**** DATA SUPPLIED ****
(* ===== verification/Outcome.v ===== *)
(** * Cached failures (pkg/source/cache/outcome.go, machine.go, internal/fetcherr)

    A failed acquisition is recorded as a tree of causes, from which a later run replays
    the failure.  Recording keeps what classifies a failure and drops its diagnostics:
    [encode] walks an error along its wrappers, [decode] rebuilds one, and both go through
    one table of kinds with the same limits on nodes and depth.  Error values are a tree of
    the concrete types the codec knows; any other type is [Other]. *)

From S2P Require Import Prelude Backoff.

Open Scope Z_scope.

(** ** Errors *)

(** The sentinel values that errors are compared with: those of the codec, and those of
    the retry policy and of credentials. *)
Inductive sentinel_error :=
  | ECONNRESET | ECONNREFUSED | ETIMEDOUT | ErrDeadlineExceeded | ErrUnexpectedEOF
  | ErrFlux | ErrInput | ErrObjectNotFound | ErrMissingSecret | ErrSourceSkipped
  | ErrShortWrite | Canceled | DeadlineExceeded | ErrAuthenticationRequired | ErrAuthorizationFailed | ErrBasicCredentialNotFound.

#[export] Instance sentinel_error_eq_dec : EqDecision sentinel_error.
Proof. solve_decision. Defined.

(** [errcode.Error], a code of an OCI registry's answer. *)
Record ErrorCode := mkErrorCode { ec_Code : string; ec_Message : string; ec_Detail : string }.

(** An error value: the nil interface, or a value of one of the concrete types.  A wrapper
    of [fmt.Errorf] keeps its format in place of the text made from it. *)
Inductive error :=
  | Nil
  | Sentinel (s : sentinel_error)
  | ManifestError (category cause : error) (message : string)
  | TerminalError (err : error) (attempted : bool)
  | ProducerError (err : error)
  | MachineError (cause : error)
  | UrlError (op url : string) (err : error)
  | OpError (op net source addr : string) (err : error)
  | SyscallError (syscall : string) (err : error)
  | DNSError (text name server : string) (isTimeout isTemporary isNotFound : bool) (unwrapErr : error)
  | ResponseError (status : Z) (op : string) (err : error) (message : string)
  | ErrorResponse (method url : string) (status : Z) (errors : list ErrorCode)
  | Codes (errors : list ErrorCode)
  | Code (e : ErrorCode)
  | CodePointer (e : ErrorCode)
  | FmtWrap (format : string) (err : error)
  | FmtWraps (format : string) (errs : list error)
  | Join (errs : list error)
  | CacheError (err : error)
  | PathError (op path : string) (err : error)
  | MinioErrorResponse (code : string)
  | Other (text : string).

(** Comparison with a sentinel. *)
Definition is_sentinel (s : sentinel_error) (err : error) : bool :=
  match err with Sentinel s' => bool_decide (s = s') | _ => false end.

Definition is_nil (err : error) : bool := match err with Nil => true | _ => false end.

(** [errors.AsType[*machineError]] finds one. *)
Fixpoint has_machine (err : error) : bool :=
  match err with
  | MachineError _ => true
  | ManifestError category cause _ => has_machine category || has_machine cause
  | TerminalError err _ | ProducerError err | UrlError _ _ err | OpError _ _ _ _ err | SyscallError _ err
  | DNSError _ _ _ _ _ _ err | ResponseError _ _ err _ | FmtWrap _ err | CacheError err | PathError _ _ err => has_machine err
  | FmtWraps _ errs | Join errs => existsb has_machine errs
  | _ => false
  end.

Definition MachineCredentialErr (cause : error) : error :=
  if is_nil cause then Nil else if has_machine cause then cause else MachineError cause.

(** *** Responses *)

Inductive StatusClass := Terminal | Client | Transient.

#[export] Instance StatusClass_eq_dec : EqDecision StatusClass.
Proof. solve_decision. Defined.

Definition Classify (status : Z) : StatusClass :=
  if bool_decide (status = 429) || (500 <=? status) && (status <? 600) then Transient
  else if (400 <=? status) && (status <? 500) then Client
  else Terminal.

(** ** The record *)

Definition outcomeNodeLimit : Z := 128.
Definition outcomeDepthLimit : nat := 16.
Definition wrapOutcome : string := "wrap".
Definition joinOutcome : string := "join".

Inductive outcomeCause := mkCause {
  Kind : string; Op : string; Network : string; Status : Z; o_Code : string; Temporary : bool; NotFound : bool;
  Children : list outcomeCause;
}.

Definition set_Children (n : outcomeCause) (children : list outcomeCause) : outcomeCause :=
  mkCause n.(Kind) n.(Op) n.(Network) n.(Status) n.(o_Code) n.(Temporary) n.(NotFound) children.

(** The constructors of [outcomeNode]. *)
Definition of_kind (kind : string) : outcomeCause := mkCause kind "" "" 0 "" false false [].

Definition outcomeOp (op : string) : string :=
  if bool_decide (op ∈ ["GET"; "HEAD"; "POST"; "PUT"; "DELETE"; "PATCH"; "Get"; "Head"; "Post"; "Put"; "Delete"; "Patch";
                        "read"; "write"; "dial"; "connect"; "accept"; "readfrom"; "writeto"; "recvfrom"; "sendto"])
  then op else "".

Definition outcomeNetwork (network : string) : string :=
  if bool_decide (network ∈ ["tcp"; "tcp4"; "tcp6"; "udp"; "udp4"; "udp6"; "ip"; "ip4"; "ip6"]) then network else "".

(** ** The table of kinds *)

(** [outcomeContext], a set of two bits. *)
Record outcomeContext := mkContext { transport : bool; status : bool }.

Definition no_context : outcomeContext := mkContext false false.
Definition outcomeTransport : outcomeContext := mkContext true false.
Definition outcomeStatus : outcomeContext := mkContext false true.

(** [a|b], and [a&b == b]. *)
Definition join_context (a b : outcomeContext) : outcomeContext := mkContext (a.(transport) || b.(transport)) (a.(status) || b.(status)).
Definition has_context (a b : outcomeContext) : bool := implb b.(transport) a.(transport) && implb b.(status) a.(status).

Record outcomeCodec := mkCodec {
  minChildren : Z; maxChildren : Z; enter : outcomeContext; require : outcomeContext;
  transient : bool; code : bool; terminal : bool; remote : bool;
  sentinel : option sentinel_error;
  build : outcomeCause → list error → option error;
}.

(** [children[0]], of a codec that has one. *)
Definition child (children : list error) : error := default Nil (head children).

(** A codec of one child that enters no context, and a sentinel's. *)
Definition wrapper (terminal : bool) (enter : outcomeContext) (build : outcomeCause → error → error) : outcomeCodec :=
  mkCodec 1 1 enter no_context false false terminal false None (λ n children, Some (build n (child children))).
Definition leaf (remote : bool) (require : outcomeContext) (s : sentinel_error) : outcomeCodec :=
  mkCodec 0 0 no_context require false false false remote (Some s) (λ _ _, None).

Definition build_join (children : list error) : error :=
  match children with
  | [category; cause] => if is_sentinel ErrFlux category then ManifestError category cause "" else Join children
  | _ => Join children
  end.

Definition build_response (n : outcomeCause) (children : list error) : option error :=
  match child children with
  | Nil => Some (ErrorResponse n.(Op) "" n.(Status) [])
  | Codes errors => Some (ErrorResponse n.(Op) "" n.(Status) errors)
  | _ => None
  end.

Fixpoint build_codes (children : list error) : option (list ErrorCode) :=
  match children with
  | [] => Some []
  | Code e :: children => l ← build_codes children; Some (e :: l)
  | _ :: _ => None
  end.

Definition outcomeCodecs : list (string * outcomeCodec) := [
  ("terminal", wrapper true no_context (λ _ e, TerminalError e false));
  ("producer", wrapper false no_context (λ _ e, ProducerError e));
  ("machine", wrapper false no_context (λ _ e, MachineCredentialErr e));
  ("url", wrapper false outcomeTransport (λ n e, UrlError n.(Op) "" e));
  ("net", wrapper false outcomeTransport (λ n e, OpError n.(Op) n.(Network) "" "" e));
  ("syscall", wrapper false no_context (λ n e, SyscallError n.(Op) e));
  (wrapOutcome, wrapper false no_context (λ _ e, FmtWrap "remote acquisition: %w" e));
  (joinOutcome, mkCodec 1 outcomeNodeLimit no_context no_context false false false false None (λ _ children, Some (build_join children)));
  ("dns", mkCodec 0 1 no_context no_context false false false true None
     (λ n children, Some (DNSError "remote timeout" "" "" true n.(Temporary) n.(NotFound) (child children))));
  ("status", mkCodec 0 1 outcomeStatus no_context true false false true None
     (λ n children, Some (ResponseError n.(Status) n.(Op) (child children) "")));
  ("response", mkCodec 0 1 no_context outcomeStatus true false false false None build_response);
  ("codes", mkCodec 0 outcomeNodeLimit no_context outcomeStatus false false false false None
     (λ _ children, Codes <$> build_codes children));
  ("code", mkCodec 0 0 no_context outcomeStatus false true false false None (λ n _, Some (Code (mkErrorCode n.(o_Code) "" ""))));
  ("code-pointer", mkCodec 0 0 no_context outcomeStatus false true false false None
     (λ n _, Some (CodePointer (mkErrorCode n.(o_Code) "" ""))));
  ("reset", leaf true no_context ECONNRESET);
  ("refused", leaf true no_context ECONNREFUSED);
  ("timeout", leaf true no_context ETIMEDOUT);
  ("deadline", leaf true no_context ErrDeadlineExceeded);
  ("eof", leaf true outcomeTransport ErrUnexpectedEOF);
  ("flux", leaf false no_context ErrFlux)].

Definition codec_of (kind : string) : option outcomeCodec :=
  snd <$> List.find (λ kc, bool_decide (kc.1 = kind)) outcomeCodecs.

(** The kind of a sentinel, in the table. *)
Definition kind_of_sentinel (s : sentinel_error) : option string :=
  fst <$> List.find (λ kc, bool_decide (kc.2.(sentinel) = Some s)) outcomeCodecs.

(** ** Nodes *)

Definition manifestOutcomeNode (category cause : error) : outcomeCause * list error :=
  if is_nil cause then (of_kind wrapOutcome, [category])
  else if is_nil category then (of_kind wrapOutcome, [cause])
  else (of_kind joinOutcome, [category; cause]).

Definition wrappedOutcomeNode (err : error) : option (outcomeCause * list error) :=
  match err with
  | Sentinel s => kind ← kind_of_sentinel s; Some (of_kind kind, [])
  | FmtWrap _ err => Some (of_kind wrapOutcome, [err])
  | FmtWraps _ errs | Join errs => Some (of_kind joinOutcome, errs)
  | _ => None
  end.

(** [if e != nil { children = ... }]. *)
Definition optional (err : error) : list error := if is_nil err then [] else [err].

Definition outcomeNode (err : error) : option (outcomeCause * list error) :=
  match err with
  | ManifestError category cause _ => Some (manifestOutcomeNode category cause)
  | TerminalError err _ => Some (of_kind "terminal", [err])
  | ProducerError err => Some (of_kind "producer", [err])
  | MachineError cause => Some (of_kind "machine", [cause])
  | UrlError op _ err => Some (mkCause "url" (outcomeOp op) "" 0 "" false false [], [err])
  | OpError op net _ _ err => Some (mkCause "net" (outcomeOp op) (outcomeNetwork net) 0 "" false false [], [err])
  | SyscallError syscall err => Some (mkCause "syscall" (outcomeOp syscall) "" 0 "" false false [], [err])
  | DNSError _ _ _ isTimeout isTemporary isNotFound unwrapErr =>
      if negb isTimeout then None else Some (mkCause "dns" "" "" 0 "" isTemporary isNotFound [], optional unwrapErr)
  | ResponseError status op err _ => Some (mkCause "status" (outcomeOp op) "" status "" false false [], optional err)
  | ErrorResponse method _ status errors =>
      Some (mkCause "response" (outcomeOp method) "" status "" false false [], if bool_decide (0 < length errors)%nat then [Codes errors] else [])
  | Codes errors => if bool_decide (outcomeNodeLimit < Z.of_nat (length errors)) then None else Some (of_kind "codes", map Code errors)
  | Code e => Some (mkCause "code" "" "" 0 e.(ec_Code) false false [], [])
  | CodePointer e => Some (mkCause "code-pointer" "" "" 0 e.(ec_Code) false false [], [])
  | Nil | Sentinel _ | FmtWrap _ _ | FmtWraps _ _ | Join _ | CacheError _ | PathError _ _ _ | MinioErrorResponse _ | Other _ => wrappedOutcomeNode err
  end.

(** ** Encoding and decoding *)

Record outcomeCodecState := mkState { nodes : Z; s_terminal : bool; s_remote : bool }.

Definition start : outcomeCodecState := mkState 0 false false.

Section codec.
(** The codes of [errcode] that [outcomeCode] lists. *)
Context (errorCodes : list string).

Definition outcomeCode (code : string) : bool := bool_decide (code ∈ errorCodes).

(** [kind]: the state after it, and the codec of a node that is allowed there. *)
Definition kind (c : outcomeCodecState) (n : outcomeCause) (children : Z) (scope : outcomeContext) (depth : nat)
    : outcomeCodecState * option outcomeCodec :=
  let c := mkState (c.(nodes) + 1) c.(s_terminal) c.(s_remote) in
  match codec_of n.(Kind) with
  | None => (c, None)
  | Some k =>
      if bool_decide (outcomeDepthLimit < depth)%nat || (children <? k.(minChildren)) || (k.(maxChildren) <? children) ||
         (outcomeNodeLimit - c.(nodes) <? children) || negb (has_context scope k.(require)) ||
         k.(transient) && negb (bool_decide (Classify n.(Status) = Transient)) || k.(code) && negb (outcomeCode n.(o_Code))
      then (c, None)
      else (mkState c.(nodes) (c.(s_terminal) || k.(terminal)) (c.(s_remote) || k.(remote)), Some k)
  end.

(** The loop over the children, of either direction. *)
Fixpoint each {A B} (f : outcomeCodecState → A → outcomeCodecState * option B) (c : outcomeCodecState) (l : list A)
    : outcomeCodecState * option (list B) :=
  match l with
  | [] => (c, Some [])
  | x :: l =>
      match f c x with
      | (c, None) => (c, None)
      | (c, Some y) => match each f c l with (c, None) => (c, None) | (c, Some ys) => (c, Some (y :: ys)) end
      end
  end.
(* ===== verification/History.v ===== *)
(** * Accepted source paths (pkg/source/cache/history.go)

    An accepted inventory is stored with the source paths it was made from, so that a
    later run finds the producers a change may reach.  [record] makes that provenance,
    [matches] tells whether a stored one is still that of an inventory, and [reaches] finds
    the changed paths it covers. *)

From stdpp Require Import pretty.
From S2P Require Import Prelude Search GoPath Resource.

(** ** Evidence *)

Record SourceIdentity := mkIdentity { si_Kind : string; si_URL : string; si_Key : string; si_Root : string }.

#[export] Instance SourceIdentity_eq_dec : EqDecision SourceIdentity.
Proof. solve_decision. Defined.
#[export] Instance SourceIdentity_countable : Countable SourceIdentity.
Proof. by refine (inj_countable' (λ s, (si_Kind s, si_URL s, si_Key s, si_Root s)) (λ '(a, b, c, d), mkIdentity a b c d) _); intros []. Defined.

Definition no_source : SourceIdentity := mkIdentity "" "" "" "".

Record SourceEvidence := mkEvidence { Source : SourceIdentity; Path : string; Subtree : bool }.

#[export] Instance SourceEvidence_eq_dec : EqDecision SourceEvidence.
Proof. solve_decision. Defined.

(** [RenderHistory]; a nil slice of sources is [None]. *)
Record RenderHistory := mkHistory { Owner : NamedResource; Sources : option (list SourceEvidence) }.

Record historyPath := mkPath { hp_Path : string; hp_Subtree : bool }.

#[export] Instance historyPath_eq_dec : EqDecision historyPath.
Proof. solve_decision. Defined.

(** The order of [record]: by path, a subtree after a file. *)
#[export] Instance historyPath_compare : Compare historyPath := λ a b,
  match compare a.(hp_Path) b.(hp_Path) with
  | Eq => match a.(hp_Subtree), b.(hp_Subtree) with true, false => Gt | false, true => Lt | _, _ => Eq end
  | order => order
  end.

Record historyPaths := mkPaths { hs_Source : string; hs_Paths : list historyPath }.

Record historyRecord := mkHistoryRecord {
  identity : string; identities : gmap SourceIdentity string; r_Acceptance : string; r_Build : string; r_Owner : NamedResource; r_Sources : list historyPaths;
}.

Section history.
(** [manifest.Fingerprint] on a source identity, and the identity of this build. *)
Context (Fingerprint : SourceIdentity → string) (processIdentity : string).

(** [id := identities[source]; if id == "" { ... }]. *)
Definition identify (identities : gmap SourceIdentity string) (source : SourceIdentity) : gmap SourceIdentity string * string :=
  let id := default "" (identities !! source) in
  if bool_decide (id = "") then (<[source := Fingerprint source]> identities, Fingerprint source) else (identities, id).

Definition record_one (st : gmap SourceIdentity string * gmap string (list historyPath)) (evidence : SourceEvidence)
    : gmap SourceIdentity string * gmap string (list historyPath) :=
  if bool_decide (evidence.(Source) = no_source) then st
  else
    let '(identities, id) := identify st.1 evidence.(Source) in
    let file := Clean evidence.(Path) in
    if negb (ValidPath file) then (identities, st.2)
    else (identities, <[id := default [] (st.2 !! id) ++ [mkPath file evidence.(Subtree)]]> st.2).

Definition record (h : RenderHistory) (acceptance : string) : option historyRecord :=
  match h.(Sources) with
  | None => None
  | Some sources =>
      if bool_decide (acceptance = "") then None
      else
        let '(identities, paths) := foldl record_one (∅, ∅) sources in
        Some (mkHistoryRecord "" identities acceptance processIdentity h.(Owner)
                (map (λ source, mkPaths source (Compact (sort_by compare (default [] (paths !! source))))) (sort_by compare (elements (dom paths)))))
  end.

(** One evidence of [matches], against the recorded paths of its source. *)
Definition recorded (r : historyRecord) (evidence : SourceEvidence) : option bool :=
  let file := Clean evidence.(Path) in
  if bool_decide (evidence.(Source) = no_source) || negb (ValidPath file) then Some true
  else
    let source := default "" (r.(identities) !! evidence.(Source)) in
    if bool_decide (source = "") then Some false
    else
      f ← BinarySearchFunc (λ paths, compare paths.(hs_Source) source) r.(r_Sources);
      Some (f.2 && match r.(r_Sources) !! f.1 with
                   | Some paths => bool_decide (mkPath file evidence.(Subtree) ∈ paths.(hs_Paths))
                   | None => false
                   end).
(* ===== verification/SourceIgnore.v ===== *)
(** * The ignore policy of a source (pkg/source/sourceignore/matcher.go)

    The ignore files of a tree, gathered by a walk or from a list of their names, make one
    list of patterns in an order that does not depend on how they were found.  Reading
    patterns and matching them is upstream code and a parameter. *)

From Stdlib Require Import Ascii.
From S2P Require Import Prelude GoPath.

(** ** Inputs *)

(** An [fs.FS]: a file has a size, and a content when it can be read; a directory lists its
    entries, when it can, but holds them even then. *)
Inductive entry := File (size : Z) (content : option string) | Folder (lists : bool) (entries : list (string * entry)).

Definition find_entry (name : string) (es : list (string * entry)) : option entry :=
  snd <$> List.find (λ e, bool_decide (e.1 = name)) es.

Fixpoint lookup_parts (e : entry) (ps : list string) : option entry :=
  match ps, e with
  | [], _ => Some e
  | p :: ps, Folder _ es => e ← find_entry p es; lookup_parts e ps
  | _ :: _, File _ _ => None
  end.

(** [fs.ReadFile]: the content, a missing file or another failure. *)
Inductive file_read := Content (data : string) | NotExist | ReadFailure.

Definition ReadFile (input : entry) (name : string) : file_read :=
  match lookup_parts input (Split name) with
  | Some (File _ (Some data)) => Content data
  | Some _ => ReadFailure
  | None => NotExist
  end.

Definition IgnoreFile := ".sourceignore".

Section policy.
(** Upstream's patterns and matchers. *)
Context {P Mat : Type} (ReadPatterns : string → list string → list P) (VCSPatterns : list P).
Context (NewMatcher : list P → Mat) (NewDefaultMatcher : Mat) (UpstreamMatch : Mat → list string → bool → bool).
(** Whether a text is blank, for [strings.TrimSpace]. *)
Context (blank : string → bool).

Record policyFile := mkPolicyFile { Path : string; PolicyData : string }.

(** A [Matcher]; [ends] are the numbers of patterns up to the end of each file. *)
Record Matcher := mkMatcher {
  matcher : Mat; patterns : list P; extra : list P; withDefaults : bool; evidence : list policyFile; ends : list nat;
}.

Inductive policy_error := ReadError (name : string) | ListError (dir : string).

(** The separators of a text are one fewer than its parts. *)
Definition policyDepth (dir : string) : nat := if bool_decide (dir = ".") then 0 else S (length (Split dir) - 1).

Definition comparePolicyFiles (a b : string) : comparison :=
  cmp_or [Nat.compare (policyDepth (Dir a)) (policyDepth (Dir b)); compare (Dir a) (Dir b)].

(** ** Loading *)

(** [readPolicy]: the evidence with the file, if it exists. *)
Definition readPolicy (input : entry) (name : string) (evidence : list policyFile) : list policyFile + policy_error :=
  match ReadFile input name with
  | Content data => inl (evidence ++ [mkPolicyFile name data])
  | NotExist => inl evidence
  | ReadFailure => inr (ReadError name)
  end.
(** ** Links *)

(** A view answers by its lookups alone. *)
Lemma resolve_ext l t t' name follow : wf (l :: t) → (∀ p, lookup (l :: t') p = lookup (l :: t) p) → resolve (l :: t') name follow = resolve (l :: t) name follow.
Proof.
  intros Hwf Hl. assert (wf (l :: t')) as Hwf'.
  { destruct Hwf as [Hr Hn Hp]. split; [by rewrite Hl | intros p n; rewrite Hl; apply Hn | intros ps p n; rewrite !Hl; apply Hp]. }
  unfold resolve. rewrite Hl. destruct (_ || _); [done |]. destruct (IsAbs name); [done |]. cbv zeta iota beta.
  do 2 (match goal with |- match ?x with Some _ => _ | None => _ end = _ => destruct x; [done |] end).
  set (fuel := String.length name + maxSymbolicLinkDepth * (target_total (l :: t) + target_total (l :: t') + 1)).
  destruct (resolution_terminates (l :: t) name follow fuel Hwf) as (n & Hn & H1); [unfold fuel, maxSymbolicLinkDepth; lia |].
  destruct (resolution_terminates (l :: t') name follow fuel Hwf') as (n' & Hn' & H2); [unfold fuel, maxSymbolicLinkDepth; lia |].
  rewrite Hl, Hn in Hn'. injection Hn' as <-.
  assert (∀ r, resolution_step (l :: t') follow r = resolution_step (l :: t) follow r) as Hs.
  { intros r. unfold resolution_step, advance, followLink. case_bool_decide; [done |]. destruct (Cut (remaining r)) as [[part rest] found]. by rewrite !Hl. }
  assert (∀ fuel r, loop (resolution_step (l :: t') follow) fuel r = loop (resolution_step (l :: t) follow) fuel r) as Hloop.
  { induction fuel0 as [| f IH]; intros r; cbn [loop]; rewrite Hs; [done |]. destruct (resolution_step (l :: t) follow r); [apply IH | done]. }
  rewrite Hloop, H1 in H2. by injection H2.
Qed.

Lemma put_with_lowers dir b name n b' : (∀ b name b' n, dir b name = inl (b', n) → b'.(lowers) = b.(lowers)) → put_with dir b name n = inl b' → b'.(lowers) = b.(lowers).
Proof.
  intros Hd. unfold put_with. case_bool_decide; [| by intros [= <-]]. destruct (dir b (Dir name)) as [[b1 parent] | e] eqn:E; [| done].
  intros [= <-]. cbn. by eapply Hd.
Qed.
****
Each line that holds the word "minChildren" should be extracted from the records.

  minChildren : Z; maxChildren : Z; enter : outcomeContext; require : outcomeContext;
      if bool_decide (outcomeDepthLimit < depth)%nat || (children <? k.(minChildren)) || (k.(maxChildren) <? children) ||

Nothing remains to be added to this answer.